» **WHAT TO PRODUCE**
All lines from the first one in the listing below to the one holding "Definition ids_sequential (qs", inclusive, are to be copied exactly.

Top of INFORMATION

(** ** Runs over every endpoint that writes *)

(** One request to any of the endpoints that assign to or append to a
    module-level list. *)
Inductive request : Store -> Store -> Prop :=
| request_step (st st' : Store) : step st st' -> request st st'
| request_import (str_of_exception : exn -> string)
    (import_data : QuizImport.t) (now : string) (st : Store) :
    request st (snd (import_quiz str_of_exception import_data now st)).

Inductive requests : Store -> Store -> Prop :=
| requests_refl (st : Store) : requests st st
| requests_snoc (st1 st2 st3 : Store) :
    requests st1 st2 -> request st2 st3 -> requests st1 st3.

(** ** Predicates of the catalog *)

(** The identifiers of the catalog are 1, 2, ... in the order of the list. *)
Definition ids_sequential (qs : list Quiz.t) : Prop :=
  map Quiz.id qs = map Z.of_nat (seq 1 (List.length qs)).

(** What both creation paths check of a stored quiz: at least one question,
    at least two options each. *)
Definition has_questions (quiz : Quiz.t) : Prop :=
  Quiz.questions quiz <> []
  /\ Forall (fun q => (2 <= List.length (Question.options q))%nat)
       (Quiz.questions quiz).

(** The request dictionary a stored question came from. *)
Definition question_data (q : Question.t) : QuestionData.t :=
  QuestionData.mk (Some (Question.question q)) (Some (Question.options q))
    (Some (Question.correct q)).

(** ** What a graded position says, the submitted answer aside *)

Definition verdict (d : DetailedResult.t)
    : string * string * bool * list string :=
  (DetailedResult.question d, DetailedResult.correct_answer d,
   DetailedResult.is_correct d, DetailedResult.options d).

(** ** More of the collaboration endpoints *)

(** The identifiers of the invitations are 1, 2, ... in list order. *)
Definition invitation_ids_sequential (invitations : list Invitation.t) : Prop :=
  map Invitation.id invitations
  = map Z.of_nat (seq 1 (List.length invitations)).

(** One element of ["collaborative_quizzes"]: the quiz dictionary with the
    keys ["collaboration_role"] and ["joined_at"] added. *)
Module CollaborativeQuiz.
Record t := mk {
  quiz : Quiz.t;
  collaboration_role : string;
  joined_at : string }.
End CollaborativeQuiz.

(** The loop of [get_user_collaborative_quizzes]: a row whose quiz is not
    in the catalog is passed over. *)
Fixpoint collaborative_quizzes (qs : list Quiz.t)
    (user_collaborations : list Collaborator.t)
    : list CollaborativeQuiz.t :=
  match user_collaborations with
  | [] => []
  | collab :: rest =>
      match find_quiz (Collaborator.quiz_id collab) qs with
      | Some quiz =>
          CollaborativeQuiz.mk quiz (Collaborator.role collab)
            (Collaborator.joined_at collab)
          :: collaborative_quizzes qs rest
      | None => collaborative_quizzes qs rest
      end
  end.

(** [GET /quiz-collaboration/user/{username}/quizzes]. *)
Definition get_user_collaborative_quizzes (username : string)
    : App (list CollaborativeQuiz.t) :=
  st <- get ;;
  let user_collaborations :=
    filter (fun c =>
              String.eqb (Collaborator.username c) username
              && String.eqb (Collaborator.status c) "active")
      (quiz_collaborators st) in
  ret (collaborative_quizzes (quizzes st) user_collaborations).

(** ** Per-quiz analytics *)

(** A JSON number: the program returns the integer [0] in some places and
    a float in others. *)
Inductive number : Type :=
| Int (z : Z)
| Float (f : float).

(** One element of ["question_analytics"]. *)
Module QuestionStat.
Record t := mk {
  question : string;
  correct_rate : number;
  total_attempts : Z }.
End QuestionStat.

Bottom of INFORMATION

» **RESPONSE BOX**
(** ** Runs over every endpoint that writes *)

(** One request to any of the endpoints that assign to or append to a
    module-level list. *)
Inductive request : Store -> Store -> Prop :=
| request_step (st st' : Store) : step st st' -> request st st'
| request_import (str_of_exception : exn -> string)
    (import_data : QuizImport.t) (now : string) (st : Store) :
    request st (snd (import_quiz str_of_exception import_data now st)).

Inductive requests : Store -> Store -> Prop :=
| requests_refl (st : Store) : requests st st
| requests_snoc (st1 st2 st3 : Store) :
    requests st1 st2 -> request st2 st3 -> requests st1 st3.

(** ** Predicates of the catalog *)

(** The identifiers of the catalog are 1, 2, ... in the order of the list. *)
Definition ids_sequential (qs : list Quiz.t) : Prop :=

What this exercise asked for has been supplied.